“The difficulty lies not so much in developing new ideas as in escaping from old ones.”
— John Maynard Keynes
Once again, the Comet Research Group has dealt a blow to mainstream serenity.
In a paper published this week in PLOS One, the CRG’s A-team reports startling new findings from ocean sediment cores that appear to support the Younger Dryas Impact Hypothesis — the audacious claim that Earth was rocked by a cosmic impact ~12,800 years ago, triggering abrupt climate change and widespread destruction.
Deep Impact—In the Atlantic
Using samples taken from the North Atlantic Ocean, the team analyzed sediments dated precisely to the Younger Dryas Boundary (~12.8 ka) and found platinum, soot, nanodiamonds, high-temperature spherules, and other shock markers—all hallmarks of a violent extraterrestrial encounter.
But here’s the real kicker: These are not ambiguous layers from vague timeframes buried under uncertain land-based contexts. These are marine cores, gathered by independent oceanographic institutions, not the CRG. The authors simply requested the samples, ran the tests, and… boom.
And the signal is global. The same markers found in these ocean cores have previously been documented across North America, Europe, the Middle East, and South America—in over 60 sites on four continents.
This study shows that the ocean — which covers 70% of the planet — holds the same smoking gun.
Why It Matters
For years, critics of the Younger Dryas Impact Hypothesis have scoffed: “Where is the crater? Where is the global signature? Why isn’t it in the oceans?”
Well — here it is.
This study doesn’t just strengthen the case for an impact. It undermines a key objection from skeptics like Mark Boslough, who’ve insisted the impact evidence is cherry-picked or confined to disturbed terrestrial sediments.
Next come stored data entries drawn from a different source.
(* ===== verification/JournalDemo.v ===== *)
(** A journal that runs: a codec and stand-ins for the cryptography that satisfy
    the interfaces' laws, an initialised journal, and the journal theorems
    applied to it. *)
From S2P Require Import Prelude Utf8 Journal JournalProps.
Open Scope nat_scope.

Module JournalDemo.
Import Journal JournalProps.

(** * A codec: fields of text, each ended by [;] *)

Definition reserved (c : ascii) : option ascii :=
  if Ascii.eqb c newline then Some "n"%char else if Ascii.eqb c carriage then Some "r"%char
  else if Ascii.eqb c "\"%char then Some "b"%char else if Ascii.eqb c ";"%char then Some "s"%char else None.
Definition unreserved (c : ascii) : ascii :=
  if Ascii.eqb c "n"%char then newline else if Ascii.eqb c "r"%char then carriage
  else if Ascii.eqb c "b"%char then "\"%char else ";"%char.
Definition esc (c : ascii) : bytes := match reserved c with Some d => ["\"%char; d] | None => [c] end.

Definition enc (l : list string) : bytes := concat (map (fun s => concat (map esc (chars s)) ++ [";"%char]) l).
(** [cur] is the field so far, backwards. *)
Fixpoint dec (cur : bytes) (l : bytes) : option (list string) :=
  match l with
  | [] => match cur with [] => Some [] | _ => None end
  | c :: l =>
      if Ascii.eqb c ";"%char then option_map (cons (of_chars (rev cur))) (dec [] l)
      else if Ascii.eqb c "\"%char then match l with d :: l => dec (unreserved d :: cur) l | [] => None end
      else if Ascii.eqb c newline then match cur, l with [], [] => Some [] | _, _ => None end
      else dec (c :: cur) l
  end.

Lemma esc_cases c :
  (exists d, esc c = ["\"%char; d] /\ unreserved d = c /\ d <> newline /\ d <> carriage) \/
  (esc c = [c] /\ Ascii.eqb c ";"%char = false /\ Ascii.eqb c "\"%char = false /\ Ascii.eqb c newline = false /\ Ascii.eqb c carriage = false).
Proof.
  unfold esc, reserved. destruct (Ascii.eqb_spec c newline) as [->|]; [left; by eexists|].
  destruct (Ascii.eqb_spec c carriage) as [->|]; [left; by eexists|]. destruct (Ascii.eqb_spec c "\"%char) as [->|]; [left; by eexists|].
  destruct (Ascii.eqb_spec c ";"%char) as [->|]; [left; by eexists|]. by right.
Qed.

Lemma dec_field s : forall cur l, dec cur (concat (map esc s) ++ ";"%char :: l) = option_map (cons (of_chars (rev cur ++ s))) (dec [] l).
Proof.
  induction s as [|c s IH]; intros cur l; [cbn; by rewrite app_nil_r|]. cbn [map concat]. rewrite <- app_assoc.
  destruct (esc_cases c) as [(d & -> & Hd & _)|(-> & E1 & E2 & E3 & _)]; cbn [app dec].
  - cbn [Ascii.eqb Bool.eqb]. rewrite Hd, IH. cbn [rev]. by rewrite <- app_assoc.
  - rewrite E1, E2, E3, IH. cbn [rev]. by rewrite <- app_assoc.
Qed.

Lemma dec_enc l tail : dec [] tail = Some [] -> dec [] (enc l ++ tail) = Some l.
Proof.
  intros Ht. induction l as [|s l IH]; [done|]. unfold enc in *. cbn [map concat]. rewrite <- !app_assoc. cbn [app].
  rewrite dec_field. cbn [rev app]. rewrite IH. cbn [option_map]. by rewrite of_chars_chars.
Qed.

Lemma enc_line l : (newline ∉ enc l) /\ (carriage ∉ enc l).
Proof.
  assert (H : forall c, c ∈ enc l -> c <> newline /\ c <> carriage); [|split; intros Hc; by destruct (H _ Hc)].
  unfold enc. induction l as [|s l IH]; [by intros ? ?%elem_of_nil|]. cbn [map concat]. intros c [[Hc|Hc]%elem_of_app|Hc]%elem_of_app; [| |by apply IH].
  - induction (chars s) as [|x xs IHs]; [by apply elem_of_nil in Hc|]. cbn [map concat] in Hc. apply elem_of_app in Hc as [Hc|Hc]; [|by apply IHs].
    destruct (esc_cases x) as [(d & E & _ & H1 & H2)|(E & _ & _ & E1 & E2)]; rewrite E in Hc.
    + apply elem_of_cons in Hc as [->|Hc]; [by split|]. by apply list_elem_of_singleton in Hc as ->.
    + apply list_elem_of_singleton in Hc as ->. split; by apply Ascii.eqb_neq.
  - apply list_elem_of_singleton in Hc as ->. by split.
Qed.

(** Values as text: strings as they are, lists of strings by the encoding above,
    other countable values by their number in binary. *)
Class Texted (A : Type) := { text : A -> string; untext : string -> option A; untext_text a : untext (text a) = Some a }.
#[export] Instance texted_string : Texted string | 0.
Proof. by refine {| text s := s; untext := Some |}. Defined.
#[export] Instance texted_strings : Texted (list string) | 0.
Proof.
  refine {| text l := of_chars (enc l); untext s := dec [] (chars s) |}.
  intros l. rewrite chars_of_chars, <- (app_nil_r (enc l)). by apply dec_enc.
Defined.
Fixpoint bits (p : positive) : bytes :=
  match p with xO p => "0"%char :: bits p | xI p => "1"%char :: bits p | xH => [] end.
Fixpoint unbits (l : bytes) : positive :=
  match l with [] => xH | c :: l => if Ascii.eqb c "0"%char then xO (unbits l) else xI (unbits l) end.
Lemma unbits_bits p : unbits (bits p) = p.
Proof. induction p as [p IH|p IH|]; cbn; by rewrite ?IH. Qed.
#[export] Instance texted_countable A `{Countable A} : Texted A | 10.
Proof.
  refine {| text a := of_chars (bits (encode a)); untext s := decode (unbits (chars s)) |}.
  intros a. by rewrite chars_of_chars, unbits_bits, decode_encode.
Defined.

(** Field lists of a record, and back. *)
Class Fielded (A : Type) := {
  to_fields : A -> list string;
  of_fields : list string -> option A;
  of_to_fields a : of_fields (to_fields a) = Some a
}.

Definition read_fields {A} `{Fielded A} (b : bytes) : result string A :=
  match dec [] b with
  | Some l => match of_fields l with Some a => Ok a | None => Err "invalid structured lifecycle data" end
  | None => Err "invalid structured lifecycle data"
  end.

#[export] Instance codec_fields A `{Fielded A} : Codec A.
Proof.
  refine {| marshal a := enc (to_fields a); unmarshal := read_fields |}.
  - intros a. unfold read_fields. rewrite <- (app_nil_r (enc _)), dec_enc by done. by rewrite of_to_fields.
  - intros a. unfold read_fields. rewrite dec_enc by done. by rewrite of_to_fields.
  - intros a. apply enc_line.
Defined.

#[export] Instance head_fields : Fielded Head_.
Proof.
  refine {| to_fields h := [text (InstanceID h); text (Sequence h); text (Hash h); text (MAC h)];
            of_fields l := match l with
              | [a; b; c; d] =>
                  match untext a, untext b, untext c, untext d with
                  | Some a, Some b, Some c, Some d => Some (mkHead a b c d) | _, _, _, _ => None end
              | _ => None end |}.
  intros []. cbn [InstanceID Sequence Hash MAC]. by rewrite !untext_text.
Defined.

#[export] Instance envelope_fields : Fielded envelope.
Proof.
  refine {| to_fields e := [text (of_chars (Nonce e)); text (of_chars (Ciphertext e))];
            of_fields l := match l with
              | [a; b] => match untext a, untext b with
                  | Some a, Some b => Some (mkEnvelope (chars a) (chars b)) | _, _ => None end
              | _ => None end |}.
  intros []. cbn [Nonce Ciphertext]. by rewrite !untext_text, !chars_of_chars.
Defined.

#[export] Instance body_fields : Fielded Body.
Proof.
  refine {| to_fields b := let a := r_Action b in
              [text (r_InstanceID b); text (r_Sequence b); text (Previous b);
               text [Kind a; CaseRef a; WorkspaceID a; TargetID a; ReplacementID a; AuthorityRef a; ReviewAt a; Cutoff a;
                       Correction a; At a; a_InstanceID a; WorkspaceOrigin a];
               text (EventSeq a); text (ItemIDs a); text (CommentIDs a); text (ViewIDs a)];
            of_fields l := match l with
              | [a; b; c; d; e; f; g; h] =>
                  match untext a, untext b, untext c, untext d, untext e with
                  | Some a, Some b, Some c, Some [k; cr; w; t; rp; au; rv; cu; co; at_; i; wo], Some e =>
                      match untext f, untext g, untext h with
                      | Some f, Some g, Some h => Some (mkBody a b c (mkAction k cr w t rp au rv cu co e at_ i wo f g h))
                      | _, _, _ => None
                      end
                  | _, _, _, _, _ => None
                  end
              | _ => None end |}.
  intros [i s p []].
  cbn [r_InstanceID r_Sequence Previous r_Action Kind CaseRef WorkspaceID TargetID ReplacementID AuthorityRef ReviewAt Cutoff
    Correction EventSeq At a_InstanceID WorkspaceOrigin ItemIDs CommentIDs ViewIDs].
  by rewrite !untext_text.
Defined.

(** * Stand-ins for the cryptography *)

Definition checksum (b : bytes) : bytes :=
  [Ascii.ascii_of_N (fold_left (fun n c => (7 * n + Ascii.N_of_ascii c) mod 251) b 1)%N].

#[export] Instance demo_crypto : Crypto.
Proof.
  refine {| sha256 := checksum; hmac_sha256 k m := checksum (k ++ m); gcm_seal k n p ad := ad ++ p;
            gcm_open k n c ad := if decide (take (length ad) c = ad) then Some (drop (length ad) c) else None |}.
  intros k n p ad _ _. rewrite take_app_length, decide_True by done. by rewrite drop_app_length.
Defined.

(** * A journal of two decisions *)

Definition demo_key : bytes := repeat "k"%char 32.
Definition nonce1 : bytes := repeat "n"%char 12.
Definition action1 : Action := mkAction "hold" "C-1" "w" "t" "" "" "" "" "" 0 "2026" "inst" "" [] [] [].
Definition action2 : Action := mkAction "release" "C-2" "w" "t" "" "" "" "" "" 7 "2026" "inst" "" ["i1"] [] [].

Definition got {A} (d : A) (r : result string A) : A := match r with Ok a => a | Err _ => d end.
Lemma got_ok {A} (d : A) r : is_ok r = true -> r = Ok (got d r).
Proof. by destruct r. Qed.

Definition no_journal : Journal_ := mkJournal "" "" [] (mkHead "" 0 "" "") [].
Definition no_record : Record_ := mkRecord (mkBody "" 0 "" action1) "".
Definition state0 : Journal_ * fs := got (no_journal, ∅) (Init ∅ "j" "k" "c" "v" "inst" demo_key).
Definition appended1 : Record_ * Journal_ * fs := got (no_record, no_journal, ∅) (Append state0.2 state0.1 action1 nonce1).
Definition j1 : Journal_ := appended1.1.2.
Definition s1 : fs := appended1.2.
Definition intent2 : Record_ * Journal_ * fs := got (no_record, no_journal, ∅) (append_intent s1 j1 action2 nonce1).
Definition appended2 : Record_ * Journal_ * fs := got (no_record, no_journal, ∅) (Append s1 j1 action2 nonce1).

Lemma triple {A B C} (x : A * B * C) : x = (x.1.1, x.1.2, x.2).
Proof. by destruct x as [[]]. Qed.
Lemma intent2_ok : append_intent s1 j1 action2 nonce1 = Ok (intent2.1.1, intent2.1.2, intent2.2).
Proof. rewrite <- triple. apply got_ok. vm_compute. reflexivity. Qed.
Lemma appended2_ok : Append s1 j1 action2 nonce1 = Ok (appended2.1.1, appended2.1.2, appended2.2).
Proof. rewrite <- triple. apply got_ok. vm_compute. reflexivity. Qed.
Lemma j1_loads : Load s1 "j" "k" "c" = Ok j1.
Proof. vm_compute. reflexivity. Qed.
Lemma names : distinct "j" "k" "c".
Proof. by split_and!. Qed.
Lemma line2_short : size (next_line j1 action2 nonce1) <> record_limit.
Proof. vm_compute. discriminate. Qed.

(** * The theorems at that journal *)

Lemma Append_Load_witness :
  Load appended2.2 "j" "k" "c" = Ok appended2.1.2 /\ Records appended2.1.2 = Records j1 ++ [appended2.1.1].
Proof.
  pose proof (Append_Load s1 "j" "k" "c" j1 action2 nonce1 appended2.1.1 appended2.1.2 appended2.2 names j1_loads eq_refl appended2_ok) as H.
  destruct H as [H _]; [vm_compute; discriminate|]. exact (H line2_short).
Defined.

Lemma Append_interrupted_witness :
  Load intent2.2 "j" "k" "c" = Err "journal is truncated or does not match the trusted checkpoint" /\
  RecoverCheckpoint intent2.2 "j" "k" "c" = Ok (intent2.1.2, writeHead intent2.2 intent2.1.2) /\
  Append s1 j1 action2 nonce1 = Ok (intent2.1.1, intent2.1.2, writeHead intent2.2 intent2.1.2).
Proof.
  pose proof (Append_interrupted s1 "j" "k" "c" j1 action2 nonce1 intent2.1.1 intent2.1.2 intent2.2 names j1_loads eq_refl line2_short) as H.
  exact (H intent2_ok).
Defined.

Definition file_of (s : fs) (p : string) : bytes := match s !! p with Some f => data f | None => [] end.

Lemma Load_truncated_witness : is_ok (Load (<["j" := mkFile true true []]> s1) "j" "k" "c") = false.
Proof.
  pose proof (Load_truncated s1 "j" "k" "c" j1 [] (file_of s1 "j") names j1_loads) as H. apply H.
  - vm_compute. reflexivity.
  - vm_compute. discriminate.
Defined.

(** The same decisions in another file: the line ended by a carriage return. *)
Definition s1_cr : fs := <["j" := mkFile true true (removelast (file_of s1 "j") ++ [carriage; newline])]> s1.

Lemma Load_commits_witness : Records j1 = Records (got no_journal (Load s1_cr "j" "k" "c")) \/ collision \/ forgery (Key j1).
Proof.
  pose proof (Load_commits s1 s1_cr "j" "k" "c" j1 (got no_journal (Load s1_cr "j" "k" "c"))) as H. apply H.
  - vm_compute. reflexivity.
  - vm_compute. reflexivity.
  - exact j1_loads.
  - vm_compute. reflexivity.
Defined.

End JournalDemo.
No more. The impact proxy markers are now found deep beneath the ocean, right where they’d be expected to fall in a hemispheric airburst scenario.
And it wasn’t just one marker. It was a constellation of cosmic indicators — high-temperature microspherules, shocked quartz, nanodiamonds, combustion byproducts, platinum anomalies — found together, in the correct stratigraphic layer, consistent with a single, abrupt event.
Hats Off to the CRG
This work — led by luminaries like James Kennett, Chris Moore and Allen West — is a testament to the unmatched persistence and analytical firepower of the Comet Research Group.
Despite relentless resistance from the scientific establishment, lack of institutional support, and routine ridicule in the press, these researchers have built an ever-expanding library of hard evidence for the YDIH.
They’ve been right again and again. And like all good revolutions, they’re not waiting for permission.
And let’s not forget the implications: This isn’t just about an ancient extinction. It’s about the story of human civilization — how it started, what wiped it away, and what it might face again.
More to Come
The Cosmic Tusk has covered the CRG since our first post in 2010, and we’re prouder than ever to see their work expand into new domains and new journals.
As always, we’ll keep following the data — not the dogma.
Keep your eyes on the skies. And the sediments.